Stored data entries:
<<<<
Lemma vecswap_left p l pa pb pc pd :
  part_inv p l pa pb pc pd -> pc < pb ->
  let r := Nat.min pa (pb - pa) in
  exists l', vecswap l 0 (pb - r) r = Ok l' /\ length l' = length l /\ l' ≡ₚ l /\
    (forall k x, k < pb - pa -> l' !! k = Some x -> (cmp x p < 0)%Z) /\
    (forall k x, pb - pa <= k < pb -> l' !! k = Some x -> cmp x p = 0%Z) /\
    (forall k, pb <= k -> l' !! k = l !! k).
Proof.
  intros [(Ha & Hb & Hd) Hp H1 H2 H3 H4] Hlt. cbv zeta.
  destruct (vecswap_spec (Nat.min pa (pb - pa)) l 0 (pb - Nat.min pa (pb - pa))) as (l' & He & Hl & Hpm & K); [lia..|].
  exists l'. split_and!; try done.
  - intros k x Hk. rewrite K. repeat case_decide; intros Hx; try lia; region.
  - intros k x Hk. rewrite K. repeat case_decide; intros Hx; try lia; region.
  - intros k Hk. rewrite K. by rewrite !decide_False by lia.
Qed.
>>>>
*Task item:* Going from the line that has "intros [(Ha &" through the last line of the entries, retype each line exactly as given and add nothing.

*Reply to the exercise:*
  intros [(Ha & Hb & Hd) Hp H1 H2 H3 H4] Hlt. cbv zeta.
  destruct (vecswap_spec (Nat.min pa (pb - pa)) l 0 (pb - Nat.min pa (pb - pa))) as (l' & He & Hl & Hpm & K); [lia..|].
  exists l'. split_and!; try done.
  - intros k x Hk. rewrite K. repeat case_decide; intros Hx; try lia; region.
  - intros k x Hk. rewrite K. repeat case_decide; intros Hx; try lia; region.
  - intros k Hk. rewrite K. by rewrite !decide_False by lia.
Qed.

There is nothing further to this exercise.